**EXERCISE GOAL**
The lines from the start of the records through the one containing "call throws because" are to be restated word for word; please include both ends.

RECORDS SHOWN below:

(* ===== verification/Dbus.v ===== *)
(** * Dbus: the D-Bus interfaces of the components

    The adaptors and proxies of [include/generated/]: an adaptor registers, per method, a
    name and the member function that implements it, with the types of its arguments and
    results; a proxy calls a method by its name and stores the results.  A message is a
    list of typed values; a call of an unknown method, or with arguments of other types, is
    answered with an error.  (What the bus does to strings is [Bus].) *)

From S2P Require Import Prelude Pdu Throttle Session Auth StdMap Registry ServerService.
#[local] Open Scope Z_scope.
#[local] Open Scope eff_scope.

(** ** Messages *)

Inductive value :=
| VString (s : cstring)                                          (* s *)
| VUint32 (z : Z)                                                (* u *)
| VUint64 (z : Z)                                                (* t *)
| VBool (b : bool)                                               (* b *)
| VFd (fd : Z)                                                   (* h *)
| VSessions (rows : list (cstring * cstring * cstring * cstring)). (* a(ssss) *)

Section Rpc.
Context {St E X : Type}.
Abbreviation C := (M St E X).

(** What [implementedAs] registers: the call, if the arguments fit. *)
Definition handler : Type := list value -> option (C (list value)).

(** [None]: the error reply of the library. *)
Fixpoint dispatch_call (adaptor : list (cstring * handler)) (method : cstring) (args : list value)
    : C (option (list value)) :=
  match adaptor with
  | [] => eret None
  | (name, h) :: adaptor =>
      if decide (name = method) then
        match h args with
        | Some call => r <- call ;; eret (Some r)
        | None => eret None
        end
      else dispatch_call adaptor method args
  end.

(** [callMethod(name).withArguments(args).storeResultsTo(result)]; [None] when the
    call throws because of an error reply or of a result of another type. *)
Definition call_method {A} (adaptor : list (cstring * handler)) (method : cstring)
    (args : list value) (result : list value -> option A) : C (option A) :=
  r <- dispatch_call adaptor method args ;;
  eret (r ≫= result).
End Rpc.
Arguments handler : clear implicits.

(** Result conversions. *)
Definition no_result (r : list value) : option unit := match r with [] => Some () | _ => None end.
Definition fd_result (r : list value) : option Z := match r with [VFd fd] => Some fd | _ => None end.
Definition u32_result (r : list value) : option Z := match r with [VUint32 z] => Some z | _ => None end.
Definition str_result (r : list value) : option cstring :=
  match r with [VString s] => Some s | _ => None end.
Definition sessions_result (r : list value) : option (list (cstring * cstring * cstring * cstring)) :=
  match r with [VSessions l] => Some l | _ => None end.

(** ** IServer *)

Section IServer.
Context (cl : clients).
Abbreviation srv_handler := (handler SmppServerService srv_effect srv_exn).

Definition IServer_adaptor : list (cstring * srv_handler) :=
  [(str "GetSocket", fun args => match args with
      | [VString uuid] => Some (fd <- GetSocket uuid ;; eret [VFd fd]) | _ => None end);
   (str "UpdateSessionDetails", fun args => match args with
      | [VString uuid; VString system_id; VString state] =>
          Some (UpdateSessionDetails uuid system_id state ;;; eret []) | _ => None end);
   (str "GetConnectionCount", fun args => match args with
      | [VString ip] => Some (n <- GetConnectionCount ip ;; eret [VUint32 n]) | _ => None end);
   (str "GetAllSessions", fun args => match args with
      | [] => Some (l <- GetAllSessions ;; eret [VSessions l]) | _ => None end);
   (str "SetMaxConnectionsPerIp", fun args => match args with
      | [VString ip; VUint32 max] => Some (SetMaxConnectionsPerIp ip max ;;; eret []) | _ => None end);
   (str "DisconnectAll", fun args => match args with
      | [VString ip; VString reason] => Some (DisconnectAll cl ip reason ;;; eret []) | _ => None end);
   (str "RouteMessage", fun args => match args with
      | [VString src; VString dst; VString msg; VString mid] =>
          Some (u <- RouteMessage cl src dst msg mid ;; eret [VString u]) | _ => None end)].

(** The proxy's methods, on the other side of the bus. *)
Definition IServer_proxy_GetSocket (uuid : cstring) :=
  call_method IServer_adaptor (str "GetSocket") [VString uuid] fd_result.
Definition IServer_proxy_UpdateSessionDetails (uuid system_id state : cstring) :=
  call_method IServer_adaptor (str "UpdateSessionDetails")
    [VString uuid; VString system_id; VString state] no_result.
Definition IServer_proxy_GetConnectionCount (ip : cstring) :=
  call_method IServer_adaptor (str "GetConnectionCount") [VString ip] u32_result.
Definition IServer_proxy_GetAllSessions :=
  call_method IServer_adaptor (str "GetAllSessions") [] sessions_result.
Definition IServer_proxy_SetMaxConnectionsPerIp (ip : cstring) (max : Z) :=
  call_method IServer_adaptor (str "SetMaxConnectionsPerIp") [VString ip; VUint32 max] no_result.
Definition IServer_proxy_DisconnectAll (ip reason : cstring) :=
  call_method IServer_adaptor (str "DisconnectAll") [VString ip; VString reason] no_result.
Definition IServer_proxy_RouteMessage (src dst msg mid : cstring) :=
  call_method IServer_adaptor (str "RouteMessage")
    [VString src; VString dst; VString msg; VString mid] str_result.
End IServer.

(** ** IClientHandler *)

Abbreviation cli_handler := (handler session effect exn).

Definition IClientHandler_adaptor : list (cstring * cli_handler) :=
  [(str "GetSessionInfo", fun args => match args with
      | [] => Some (i <- GetSessionInfo ;;
                    let '(id, ip, sid, st, t) := i in
                    eret [VString id; VString ip; VString sid; VString st; VUint64 t])
      | _ => None end);
   (str "Disconnect", fun args => match args with
      | [VString reason] => Some (Disconnect reason ;;; eret []) | _ => None end);
   (str "DeliverSm", fun args => match args with
      | [VString src; VString dst; VString msg] =>
          Some (q <- DeliverSm src dst msg ;; eret [VUint32 q]) | _ => None end)].

Definition info_result (r : list value) : option (cstring * cstring * cstring * cstring * Z) :=
  match r with
  | [VString id; VString ip; VString sid; VString st; VUint64 t] => Some (id, ip, sid, st, t)
  | _ => None
  end.

Definition IClientHandler_proxy_GetSessionInfo :=
  call_method IClientHandler_adaptor (str "GetSessionInfo") [] info_result.
Definition IClientHandler_proxy_Disconnect (reason : cstring) :=
  call_method IClientHandler_adaptor (str "Disconnect") [VString reason] no_result.
Definition IClientHandler_proxy_DeliverSm (src dst msg : cstring) :=
  call_method IClientHandler_adaptor (str "DeliverSm") [VString src; VString dst; VString msg]
    u32_result.

(** ** IAuth *)

Abbreviation auth_handler := (handler CredentialsStore Empty_set auth_exn).

(** [Authenticate] only reads the store. *)
Definition auth_method (uuid sid pass ip : cstring) : M CredentialsStore Empty_set auth_exn (bool * Z) :=
  st <- eget ;; eret (AuthService_Authenticate st uuid sid pass ip).

Definition IAuth_adaptor (parse_file : parser) : list (cstring * auth_handler) :=
  [(str "Authenticate", fun args => match args with
      | [VString uuid; VString sid; VString pass; VString ip] =>
          Some (r <- auth_method uuid sid pass ip ;; eret [VBool (fst r); VUint32 (snd r)])
      | _ => None end);
   (str "ReloadCredentials", fun args => match args with
      | [] => Some (ReloadCredentials parse_file ;;; eret []) | _ => None end)].

Definition verdict_result (r : list value) : option (bool * Z) :=
  match r with [VBool ok; VUint32 code] => Some (ok, code) | _ => None end.

Definition IAuth_proxy_Authenticate (pf : parser) (uuid sid pass ip : cstring) :=
  call_method (IAuth_adaptor pf) (str "Authenticate")
    [VString uuid; VString sid; VString pass; VString ip] verdict_result.
Definition IAuth_proxy_ReloadCredentials (pf : parser) :=
  call_method (IAuth_adaptor pf) (str "ReloadCredentials") [] no_result.

(** ** A call over the bus is the call *)

(** A direct call as the proxy reports it. *)
Definition direct {St E X A} (m : M St E X A) : M St E X (option A) := a <- m ;; eret (Some a).

(** The handler that is found runs the method and its results are read back. *)
Lemma call_method_direct {St E X A} adaptor method args result h (m : M St E X A)
    (enc : A -> list value) s :
  dispatch_call adaptor method args s = (r <- h ;; eret (Some r)) s ->
  (forall s, h s = (a <- m ;; eret (enc a)) s) -> (forall a, result (enc a) = Some a) ->
  call_method adaptor method args result s = direct m s.
Proof.
  intros Hd Hh Hr. unfold call_method, direct, ebind at 1. rewrite Hd. unfold ebind at 1. rewrite Hh.
  unfold ebind, eret. destruct (m s) as [[[a|x|] s'] es]; cbn; rewrite ?Hr, ?app_nil_r; done.
Qed.

Ltac by_call e := eapply (call_method_direct _ _ _ _ _ _ e); [reflexivity|by intros|by intros []].

(** The interfaces are transparent: every method of the three generated proxies, called
    over the corresponding adaptor, is the member function that implements it, with its
    results, its exceptions, its effects and its change of state; names, argument types and
    result types agree on both sides. *)
Theorem rpc_transparent cl pf :
  (forall uuid s, IServer_proxy_GetSocket cl uuid s = direct (GetSocket uuid) s) /\
  (forall uuid sid st s,
     IServer_proxy_UpdateSessionDetails cl uuid sid st s = direct (UpdateSessionDetails uuid sid st) s) /\
  (forall ip s, IServer_proxy_GetConnectionCount cl ip s = direct (GetConnectionCount ip) s) /\
  (forall s, IServer_proxy_GetAllSessions cl s = direct GetAllSessions s) /\
  (forall ip max s,
     IServer_proxy_SetMaxConnectionsPerIp cl ip max s = direct (SetMaxConnectionsPerIp ip max) s) /\
  (forall ip reason s, IServer_proxy_DisconnectAll cl ip reason s = direct (DisconnectAll cl ip reason) s) /\
  (forall src dst msg mid s,
     IServer_proxy_RouteMessage cl src dst msg mid s = direct (RouteMessage cl src dst msg mid) s) /\
  (forall s, IClientHandler_proxy_GetSessionInfo s = direct GetSessionInfo s) /\
  (forall reason s, IClientHandler_proxy_Disconnect reason s = direct (Disconnect reason) s) /\
  (forall src dst msg s, IClientHandler_proxy_DeliverSm src dst msg s = direct (DeliverSm src dst msg) s) /\
  (forall uuid sid pass ip s,
     IAuth_proxy_Authenticate pf uuid sid pass ip s
     = (Ret (Some (AuthService_Authenticate s uuid sid pass ip)), s, [])) /\
  (forall s, IAuth_proxy_ReloadCredentials pf s = direct (ReloadCredentials pf) s).
Proof.
  split_and!; intros.
  - by_call (fun fd => [VFd fd]).
  - by_call (fun _ : unit => @nil value).
  - by_call (fun n => [VUint32 n]).
  - by_call (fun l => [VSessions l]).
  - by_call (fun _ : unit => @nil value).
  - by_call (fun _ : unit => @nil value).
  - by_call (fun u => [VString u]).
  - eapply (call_method_direct _ _ _ _ _ _ (fun '(id, ip, sid, st, t) =>
      [VString id; VString ip; VString sid; VString st; VUint64 t])); [reflexivity|by intros|].
    by intros [[[[]]]].
  - by_call (fun _ : unit => @nil value).
  - by_call (fun q => [VUint32 q]).
  - trans (direct (auth_method uuid sid pass ip) s); [|done].
    by_call (fun r : bool * Z => [VBool (fst r); VUint32 (snd r)]).
  - by_call (fun _ : unit => @nil value).
Qed.

(** ** Signals *)

Inductive vtype := TString | TUint32 | TUint64 | TBool | TFd | TSessions.

Definition type_of (v : value) : vtype :=
  match v with
  | VString _ => TString | VUint32 _ => TUint32 | VUint64 _ => TUint64 | VBool _ => TBool
  | VFd _ => TFd | VSessions _ => TSessions
  end.

Definition ISERVER : cstring := str "com.telecom.smpp.IServer".
Definition ICLIENTHANDLER : cstring := str "com.telecom.smpp.IClientHandler".

Record signal := { sig_interface : cstring; sig_name : cstring; sig_args : list value }.

(** [registerSignal(name).onInterface(i).withParameters<...>()]. *)
Definition IServer_signals : list (cstring * cstring * list vtype) :=
  [(ISERVER, str "SessionStarted", [TString; TString])].
Definition IClientHandler_signals : list (cstring * cstring * list vtype) :=
  [(ICLIENTHANDLER, str "SessionExited", [TString; TString])].

(** [emitSignal(name).onInterface(i).withArguments(...)]. *)
Definition emitSessionStarted (session_id client_ip : cstring) : signal :=
  {| sig_interface := ISERVER; sig_name := str "SessionStarted";
     sig_args := [VString session_id; VString client_ip] |}.
Definition emitSessionExited (session_id reason : cstring) : signal :=
  {| sig_interface := ICLIENTHANDLER; sig_name := str "SessionExited";
     sig_args := [VString session_id; VString reason] |}.

(** [uponSignal(name).onInterface(i).call(handler)]: the handler's arguments, if the signal
    is the one subscribed to and has arguments of its types. *)
Definition upon_signal {A} (interface name : cstring) (args : list value -> option A) (s : signal)
    : option A :=
  if decide (sig_interface s = interface /\ sig_name s = name) then args (sig_args s) else None.

Definition two_strings (args : list value) : option (cstring * cstring) :=
  match args with [VString a; VString b] => Some (a, b) | _ => None end.

(** The arguments of [onSessionStarted] and [onSessionExited]. *)
Definition IServer_proxy_signals : signal -> option (cstring * cstring) :=
  upon_signal ISERVER (str "SessionStarted") two_strings.
Definition IClientHandler_proxy_signals : signal -> option (cstring * cstring) :=
  upon_signal ICLIENTHANDLER (str "SessionExited") two_strings.

(** The signals among the effects. *)
Definition server_signal (e : srv_effect) : option signal :=
  match e with EmitSessionStarted uuid ip => Some (emitSessionStarted uuid ip) | _ => None end.
Definition session_signal (e : effect) : option signal :=
  match e with EmitSessionExited uuid reason => Some (emitSessionExited uuid reason) | _ => None end.

(** Emitted signals have the registered signatures, and reach the handler of the proxy of
    their interface with the arguments given, and no other; a proxy of the server hears of
    exactly the sessions that the server accepts. *)
Theorem signals_received :
  (forall a b,
     (sig_interface (emitSessionStarted a b), sig_name (emitSessionStarted a b),
      type_of <$> sig_args (emitSessionStarted a b)) ∈ IServer_signals /\
     (sig_interface (emitSessionExited a b), sig_name (emitSessionExited a b),
      type_of <$> sig_args (emitSessionExited a b)) ∈ IClientHandler_signals) /\
  (forall a b,
     IServer_proxy_signals (emitSessionStarted a b) = Some (a, b) /\
     IServer_proxy_signals (emitSessionExited a b) = None /\
     IClientHandler_proxy_signals (emitSessionExited a b) = Some (a, b) /\
     IClientHandler_proxy_signals (emitSessionStarted a b) = None) /\
  (forall uuid f ip s,
     omap IServer_proxy_signals (omap server_signal (run_effects (register_session uuid f ip s)))
     = if fst (add uuid f ip (registry_ s)) then [(uuid, ip)] else []) /\
  (forall reason s,
     omap IClientHandler_proxy_signals (omap session_signal (run_effects (do_disconnect reason s)))
     = if decide (state_ s = UNBOUND) then [] else [(uuid_ (params_ s), reason)]).
Proof.
  split_and!; [intros; split; by apply list_elem_of_singleton|done|..].
  - intros uuid f ip s. unfold register_session, ebind, eget. by destruct (add _ _ _ _) as [[] r].
  - intros reason s. rewrite do_disconnect_run. unfold disconnect_effects. by case_decide.
Qed.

End of RECORDS SHOWN.

**YOUR SOLUTION**
(* ===== verification/Dbus.v ===== *)
(** * Dbus: the D-Bus interfaces of the components

    The adaptors and proxies of [include/generated/]: an adaptor registers, per method, a
    name and the member function that implements it, with the types of its arguments and
    results; a proxy calls a method by its name and stores the results.  A message is a
    list of typed values; a call of an unknown method, or with arguments of other types, is
    answered with an error.  (What the bus does to strings is [Bus].) *)

From S2P Require Import Prelude Pdu Throttle Session Auth StdMap Registry ServerService.
#[local] Open Scope Z_scope.
#[local] Open Scope eff_scope.

(** ** Messages *)

Inductive value :=
| VString (s : cstring)                                          (* s *)
| VUint32 (z : Z)                                                (* u *)
| VUint64 (z : Z)                                                (* t *)
| VBool (b : bool)                                               (* b *)
| VFd (fd : Z)                                                   (* h *)
| VSessions (rows : list (cstring * cstring * cstring * cstring)). (* a(ssss) *)

Section Rpc.
Context {St E X : Type}.
Abbreviation C := (M St E X).

(** What [implementedAs] registers: the call, if the arguments fit. *)
Definition handler : Type := list value -> option (C (list value)).

(** [None]: the error reply of the library. *)
Fixpoint dispatch_call (adaptor : list (cstring * handler)) (method : cstring) (args : list value)
    : C (option (list value)) :=
  match adaptor with
  | [] => eret None
  | (name, h) :: adaptor =>
      if decide (name = method) then
        match h args with
        | Some call => r <- call ;; eret (Some r)
        | None => eret None
        end
      else dispatch_call adaptor method args
  end.

(** [callMethod(name).withArguments(args).storeResultsTo(result)]; [None] when the
    call throws because of an error reply or of a result of another type. *)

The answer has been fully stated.